Short Answer
The Octree is favoured in games and rendering, because
- It supports visual level of detail, sensibly.
- It provides extremely tight compression of sparsely-populated spaces. (c.f. SVOs)
- At its lowest level it matches the uniformly-sized / -placed cells required for a voxel world. Other 3D accelerative structures may not do this, as explained below.
Full Explanation - TL;DR
Hierarchical spatial subdivision is used for two main reasons
- LoD: To avoid iterating over detail that is far away and thus not of interest;
- To accelerate iteration through a space, e.g. in raytracing or AI pathfinding, by walking a shallow level of the data structure where possible, i.e. where there are fewer nodes across a given distance.
Why is the octree commonly touted? As compared against it's usual competitor, the KD-tree, it...
Provides uniform subdivision at every level. This is an excellent way to achieve smoothly-degrading LoD (level of detail) while maintaining equal "smoothness" across each LoD grade. So visually this works better than a KD-tree, which isn't really suited to the purpose of LoD.
Is exactly the same form of subdivision at each level (8 children per parent with the same layout each time) so certain assumption can be made, resulting in fewer conditionals. Perhaps more importantly, this gives us more accurate bounds on processing cost than a KD-tree, which may have N != 2
subdivisions in each axis... there is a general rule in engineering real-time systems that it is better to have a lower but stable FPS than an FPS with a high maximum rate and a too-low minimum.
Provides extremely rigourous compression as compared with other 3D spatial subdivision approaches; hence the term, "sparse voxel octrees" (SVOs). This means you can store a relatively enormous space containing a very small amount of voxel solids, efficiently, using an octree.

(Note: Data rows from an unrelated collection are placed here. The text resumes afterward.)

(** ** Round trips *)
Class ScryptLaws (S : Scrypt) : Prop := {
  scrypt_length password salt params len out : scrypt S password salt params len = Some out -> length out = len }.

Section roundtrips.
Context (S : Scrypt) `{!ScryptLaws S, !Aead, !AeadLaws, !HexCodec, !Keccak, !KeystoreJson, !KeystoreJsonLaws}.

Lemma derive_scrypt_key_length password salt n key : derive_scrypt_key S password salt n = Ok key -> length key = 32%nat.
Proof. unfold derive_scrypt_key. intros Hk. inv_ok. by eapply scrypt_length. Qed.

Lemma new_from_slice_32 key : length key = 32%nat -> new_from_slice key = Ok tt.
Proof. intros Hk. unfold new_from_slice. by rewrite Hk. Qed.

Lemma xnonce_24 nonce : length nonce = 24%nat -> xnonce nonce = Ok nonce.
Proof. intros Hn. unfold xnonce. by rewrite Hn. Qed.

Lemma payload_back nonce plaintext key payload :
  length nonce = 24%nat -> encrypt_with_key nonce plaintext key = Ok payload ->
  ep_nonce payload = nonce /\ decrypt_with_key payload key = Ok plaintext.
Proof.
  intros Hn. unfold encrypt_with_key, decrypt_with_key. intros He. inv_ok. split; [done|].
  match goal with Hs : new_from_slice _ = Ok _ |- _ => rewrite Hs end.
  cbn [mbind outcome_bind ep_nonce ep_ciphertext]. rewrite xnonce_24 by done. cbn [mbind outcome_bind].
  apply ok_or_Ok. by apply aead_back.
Qed.

Lemma hex_field_encode bs : Forall byte_ok bs -> hex_field (Some (hex_encode bs)) = Ok bs.
Proof. intros Hb. unfold hex_field. cbn [ok_or mbind outcome_bind]. by rewrite hex_decode_encode. Qed.

Lemma decode_salt_encode bs : Forall byte_ok bs -> (length bs <= 128)%nat -> decode_salt (Some (hex_encode bs)) = Ok bs.
Proof.
  intros Hb Hl. unfold decode_salt. rewrite hex_field_encode by done. cbn [mbind outcome_bind].
  unfold MAX_KEYSTORE_SALT_BYTES. destruct (Nat.ltb_spec 128 (length bs)); [lia|done].
Qed.

Lemma parse_u32_pow k : 0 <= k < 32 -> parse_u32_kdf_param (Some (2 ^ k)) = Ok (2 ^ k).
Proof.
  intros Hk. unfold parse_u32_kdf_param. cbn [ok_or mbind outcome_bind].
  assert (2 ^ k < 2 ^ 32) by (apply Z.pow_lt_mono_r; lia). destruct (Z.leb_spec (2 ^ 32) (2 ^ k)); [lia|done].
Qed.

Lemma keystore_back salt nonce mnemonic password n text :
  length salt = 16%nat -> Forall byte_ok salt -> length nonce = 24%nat -> Forall byte_ok nonce ->
  Forall byte_ok mnemonic -> utf8_valid mnemonic = true ->
  encrypt_keystore S salt nonce mnemonic password n = Ok text -> decrypt_keystore S text password = Ok mnemonic.
Proof.
  intros Hsl Hsb Hnl Hnb Hmb Hutf. unfold encrypt_keystore. intros He.
  apply bind_Ok in He as ([] & Hv & He). apply bind_Ok in He as (key & Hkey & He).
  apply bind_Ok in He as ([en ct] & Hp & He). apply ok_or_Ok, ks_print_parse in He as (v & Hparse & Hver & Hn & Hs & Hno & Hct).
  assert (Forall byte_ok ct) as Hcb.
  { unfold encrypt_with_key in Hp. inv_ok. by eapply aead_bytes. }
  destruct (payload_back _ _ _ _ Hnl Hp) as [Hen Hback]. cbn [ep_nonce ep_ciphertext] in *. subst en.
  cbn [nk_version nk_n nk_salt nk_nonce nk_ciphertext] in *.
  unfold decrypt_keystore. rewrite Hparse. cbn [ok_or mbind outcome_bind].
  rewrite Hver, Hn, Hs, Hno, Hct. cbn [ok_or mbind outcome_bind Z.eqb Pos.eqb negb reject_if].
  rewrite decode_salt_encode by (done || lia). cbn [mbind outcome_bind].
  destruct (proj1 (validate_scrypt_Ok n 8 1 32) Hv) as (k & -> & Hk & _).
  rewrite parse_u32_pow by lia. cbn [mbind outcome_bind]. rewrite Hv. cbn [mbind outcome_bind].
  rewrite !hex_field_encode by done. cbn [mbind outcome_bind]. rewrite xnonce_24 by done. cbn [mbind outcome_bind].
  rewrite Hkey. cbn [mbind outcome_bind]. rewrite Hback. cbn [mbind outcome_bind]. by rewrite Hutf.
Qed.
End roundtrips.

(** C21: Encryption at rest is undone by the same password: a mnemonic from the keystore it was
    written to and a private key's bytes from its bundle; the keystore can be written exactly
    for N a power of two from 2^10 to 2^18, when the primitives succeed. *)
Theorem keystore_roundtrip (S : Scrypt) `{!ScryptLaws S, !Aead, !AeadLaws, !HexCodec, !KeystoreJson, !KeystoreJsonLaws}
    salt nonce password n :
  length salt = 16%nat -> Forall byte_ok salt -> length nonce = 24%nat -> Forall byte_ok nonce ->
  (forall mnemonic text, Forall byte_ok mnemonic -> utf8_valid mnemonic = true ->
     encrypt_keystore S salt nonce mnemonic password n = Ok text -> decrypt_keystore S text password = Ok mnemonic)
  /\ (forall private_key_hex ek, encrypt_private_key S salt nonce private_key_hex password n = Ok ek ->
       exists bytes, hex_decode (strip_0x private_key_hex) = Some bytes
         /\ decrypt_private_key S ek password n = Ok (hex_encode bytes))
  /\ (forall mnemonic, (exists text, encrypt_keystore S salt nonce mnemonic password n = Ok text) ->
       exists k, 10 <= k <= 18 /\ n = 2 ^ k)
  /\ (forall mnemonic k, 10 <= k <= 18 -> n = 2 ^ k ->
       params_new S k 8 1 = true -> is_Some (scrypt S password salt (k, 8, 1) 32) ->
       (forall key, is_Some (aead_encrypt key nonce mnemonic)) -> (forall doc, is_Some (ks_print doc)) ->
       exists text, encrypt_keystore S salt nonce mnemonic password n = Ok text).
Proof.
  intros Hsl Hsb Hnl Hnb. split; [|split; [|split]].
  - intros mnemonic text Hmb Hutf. by apply keystore_back.
  - intros hexs ek. unfold encrypt_private_key. intros He. inv_ok.
    match goal with Hd : hex_decode _ = Some ?bs |- _ => exists bs; split; [exact Hd|] end.
    unfold decrypt_private_key. cbn [ek_nonce ek_salt ek_encrypted_key]. rewrite xnonce_24 by done. cbn [mbind outcome_bind].
    match goal with Hk : derive_scrypt_key _ _ _ _ = _ |- _ => rewrite Hk end. cbn [mbind outcome_bind].
    match goal with Hs : new_from_slice _ = Ok _ |- _ => rewrite Hs end. cbn [mbind outcome_bind].
    match goal with Hs : aead_encrypt _ _ _ = _ |- _ => apply aead_back in Hs; rewrite Hs end. done.
  - intros mnemonic [text He]. unfold encrypt_keystore in He. apply bind_Ok in He as ([] & Hv & _).
    apply validate_scrypt_Ok in Hv as (k & -> & Hk & _ & _ & _ & Hm). exists k. split; [|done].
    assert (~ 19 <= k); [|lia]. intros H19. pose proof (Z.pow_le_mono_r 2 19 k). lia.
  - intros mnemonic k Hk -> Hpn [key Hkey] Henc Hprint. unfold encrypt_keystore, derive_scrypt_key, encrypt_with_key.
    rewrite (proj2 (validate_scrypt_Ok (2 ^ k) 8 1 32)).
    2:{ exists k. pose proof (Z.pow_le_mono_r 2 k 18). split_and!; lia. }
    cbn [mbind outcome_bind]. rewrite (proj2 (scrypt_log_n_Ok (2 ^ k) k)) by (split; [lia|done]). cbn [mbind outcome_bind].
    rewrite Hpn. cbn [negb reject_if mbind outcome_bind]. rewrite Hkey. cbn [ok_or mbind outcome_bind].
    rewrite new_from_slice_32 by (by eapply scrypt_length). cbn [mbind outcome_bind].
    destruct (Henc key) as [ct ->]. cbn [ok_or mbind outcome_bind]. match goal with |- context [ks_print ?d] => destruct (Hprint d) as [text ->] end. by exists text.
Qed.

(** ** Imports stay within bounds *)
Section imports.
Context `{!Aead, !AesCtr, !HexCodec, !Keccak, !KeystoreJson, !KeystoreJsonLaws}.

(** Two functions that agree on everything within the bounds. *)
Definition agree_bounded (S1 S2 : Scrypt) : Prop :=
  forall password salt log_n r p len, kdf_bounded salt log_n r p len ->
    params_new S1 log_n r p = params_new S2 log_n r p
    /\ scrypt S1 password salt (log_n, r, p) len = scrypt S2 password salt (log_n, r, p) len.

Lemma bind_ext_Ok {E A B} (m : outcome E A) (f g : A -> outcome E B) :
  (forall a, m = Ok a -> f a = g a) -> (m ≫= f) = (m ≫= g).
Proof. destruct m as [a|e|]; cbn; auto. Qed.

Lemma decode_salt_bound value salt : decode_salt value = Ok salt -> (length salt <= 128)%nat.
Proof. unfold decode_salt, MAX_KEYSTORE_SALT_BYTES. intros Hd. inv_ok. by apply Nat.ltb_ge. Qed.

Lemma derive_scrypt_key_agree S1 S2 password salt n :
  agree_bounded S1 S2 -> (length salt <= 128)%nat -> validate_scrypt_resource_params n 8 1 32 = Ok tt ->
  derive_scrypt_key S1 password salt n = derive_scrypt_key S2 password salt n.
Proof.
  intros Hag Hs (k & -> & Hk & _ & _ & _ & Hm)%validate_scrypt_Ok. unfold derive_scrypt_key.
  rewrite (proj2 (scrypt_log_n_Ok (2 ^ k) k)) by done. cbn [mbind outcome_bind].
  destruct (Hag password salt k 8 1 32%nat) as [-> ->]; [unfold kdf_bounded; split_and!; lia|done].
Qed.

Lemma decrypt_keystore_agree S1 S2 text password :
  agree_bounded S1 S2 -> decrypt_keystore S1 text password = decrypt_keystore S2 text password.
Proof.
  intros Hag. unfold decrypt_keystore. do 3 (apply bind_ext_Ok; intros ? ?).
  apply bind_ext_Ok; intros salt Hs%decode_salt_bound. apply bind_ext_Ok; intros n _.
  apply bind_ext_Ok; intros [] Hv. do 3 (apply bind_ext_Ok; intros ? ?).
  by rewrite (derive_scrypt_key_agree S1 S2).
Qed.

Lemma decrypt_ethers_agree S1 S2 text password :
  agree_bounded S1 S2 -> decrypt_ethers_keystore S1 text password = decrypt_ethers_keystore S2 text password.
Proof.
  intros Hag. unfold decrypt_ethers_keystore. do 5 (apply bind_ext_Ok; intros ? ?).
  apply bind_ext_Ok; intros salt Hs%decode_salt_bound. apply bind_ext_Ok; intros n _. apply bind_ext_Ok; intros r _.
  apply bind_ext_Ok; intros p _. apply bind_ext_Ok; intros dklen _.
  apply bind_ext_Ok; intros [] (k & -> & Hk & Hr & Hp & Hd & Hm)%validate_scrypt_Ok.
  do 4 (apply bind_ext_Ok; intros ? ?). rewrite (proj2 (scrypt_log_n_Ok (2 ^ k) k)) by done. cbn [mbind outcome_bind].
  destruct (Hag password salt k r p (Z.to_nat dklen)) as [-> ->]; [unfold kdf_bounded; split_and!; lia|done].
Qed.

Lemma bind_no_panic_Ok {E A B} (m : outcome E A) (f : A -> outcome E B) :
  m <> Panic -> (forall a, m = Ok a -> f a <> Panic) -> (m ≫= f) <> Panic.
Proof. destruct m as [a|e|]; cbn; auto. Qed.

Lemma ok_or_no_panic {E A} (o : option A) (e : E) : ok_or o e <> Panic.
Proof. by destruct o. Qed.
Lemma reject_if_no_panic {E} b (e : E) : reject_if b e <> Panic.
Proof. by destruct b. Qed.
#[local] Hint Resolve ok_or_no_panic reject_if_no_panic bind_no_panic_Ok : core.

Ltac no_panic := repeat (apply bind_no_panic_Ok; [auto|intros ? ?]); auto; try discriminate.

Lemma hex_field_no_panic value : hex_field value <> Panic.
Proof. unfold hex_field. no_panic. Qed.
Lemma decode_salt_no_panic value : decode_salt value <> Panic.
Proof. unfold decode_salt. pose proof (hex_field_no_panic value). no_panic. Qed.
Lemma parse_u32_no_panic value : parse_u32_kdf_param value <> Panic.
Proof. unfold parse_u32_kdf_param. no_panic. Qed.
Lemma parse_usize_no_panic value : parse_usize_kdf_param value <> Panic.
Proof. unfold parse_usize_kdf_param. no_panic. Qed.
Lemma scrypt_log_n_no_panic n : scrypt_log_n n <> Panic.
Proof. unfold scrypt_log_n. no_panic. Qed.
#[local] Hint Resolve hex_field_no_panic decode_salt_no_panic parse_u32_no_panic parse_usize_no_panic scrypt_log_n_no_panic : core.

To give you some further persective, pros and cons for KD-trees:
- KD-trees tend to make more efficient use of space / time overall, in terms of the number of boundary planes the data structure contains, which also improves speed of traversal.
- Simply not suitable for distance-based LoD, due to variable granularity and alignment.
For most, it turns out that the pros of octrees end up winning the day. From an engineering standpoint, conceptual uniformity (simplicity) and predictability of execution paths win the day.
Less compact alternatives
In many instances it has been proposed that in spite of the conceptual simplicity of octree traversal, the octree is non-optimal in this sense due to the sheer number of levels of subdivision, which results from the division ratio (1:2 per axis) being so low. If, as in your case, instead of 2x2x2 children per node, there are 16x16x16, we would greatly reduce the number of node boundaries, simplifying cache linearisation which leads to better performance on the overall. Of course, what is crucial to note is that, as with most engineering decisions, this is a trade-off between space and time; the compression of sparse spaces will be far worse with 16x16x16 subdivisions, than with an octree. We call this flattening the data structure.